There was a photo of me in a picture on the mantelpiece, when I was a baby. Mammy told me, that I won the baby of the year award in the papers and that I won her five shillings.
It showed me sitting on a cushion on a table with me legs crossed. I don’t know how I didn’t fall off it, because there was nobody’s hand holdind me up. When Mammy showed it to Mrs.Cumminsky, she took it in her hands and with a smile said-
‘Wasn’t he a little dote. Maybe it’s time for me, to forget about the safe period, I’ll give my own better-half the come on smile when I get back inside.’
The lane was always full of horses, standing in a line and waiting to have their shoes mended by Mr. Stynes. He stood beside his furnace, banging them with his hammer until they were red hot, to straighten them out again. Mr. Mulcahy, the horse doctor around the corner, gave these horses a bed in his yard if they were sick, until he made them better again.
Our hall-door was always left open, it had no lock or bolt on it, and everyone else’s door was open as well, except the Johnston’s in the first house into the lane, because they were posh an’ didn’t want to know anyone else.
I was in and out of our room, loads of times to play in the lane, but sometimes I had to run in again when O’Neill’s horse an’ cart came charging into the lane on the way to the stables in the yard.
The black smoke twirled an’ swirled from the sausage making machine in the yard.

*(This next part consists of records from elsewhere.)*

(* ===== verification/Directory.v ===== *)
(** * The sharded local directory

    [crates/bombay/src/entity/directory.rs]: the map from entity to slot, split
    in shards by the masked hash of the entity, the two identity sequences, the
    operations of [LocalDirectory] and the interpretation of queued effects.

    A slot is shared ([Arc]) between the map and the decisions that name it, so
    the model keeps the slots in an arena and the shards map to references. An
    operation is an [Op]: it acts on the directory and may panic. *)

From S2P Require Import Prelude Lifecycle DirectorySlot.

(** ** Configuration *)

(** [usize::is_power_of_two] on a positive count. *)
Definition is_power_of_two (n : positive) : bool := (2 ^ N.log2 (Npos n) =? Npos n)%N.

Record DirectoryConfig := { config_shards : positive; activation_waiters : positive }.

Variant DirectoryConfigError := InvalidShardCount (shards activation_waiters : positive).

Definition DirectoryConfig_new (shards activation_waiters : positive) :
    Result DirectoryConfig DirectoryConfigError :=
  if negb (is_power_of_two shards) || (u64_max <? Npos shards - 1)%N
  then Err (InvalidShardCount shards activation_waiters)
  else Ok {| config_shards := shards; activation_waiters := activation_waiters |}.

It always seemed to find its way over the wall in front of our window, and making a pea-soup blanket of dirty grey fog in the lane. The smuts stuck hard to the washing, hanging on the clothes-lines, which ran from wall to wall down to the lav at the end.
‘I hope you haven’ put your dirty hands on the clean clothes, again, have you?’
‘I only ducked under them with me head to get into the hall quick,’cos O’Neill’s horse nearly killed me, and tha’ woman is starin’ down at me again’
‘Don’t be silly, I told you not to take any notice of her, but! If I find your hand marks on the clothes, I’ll ring your head through the mangle!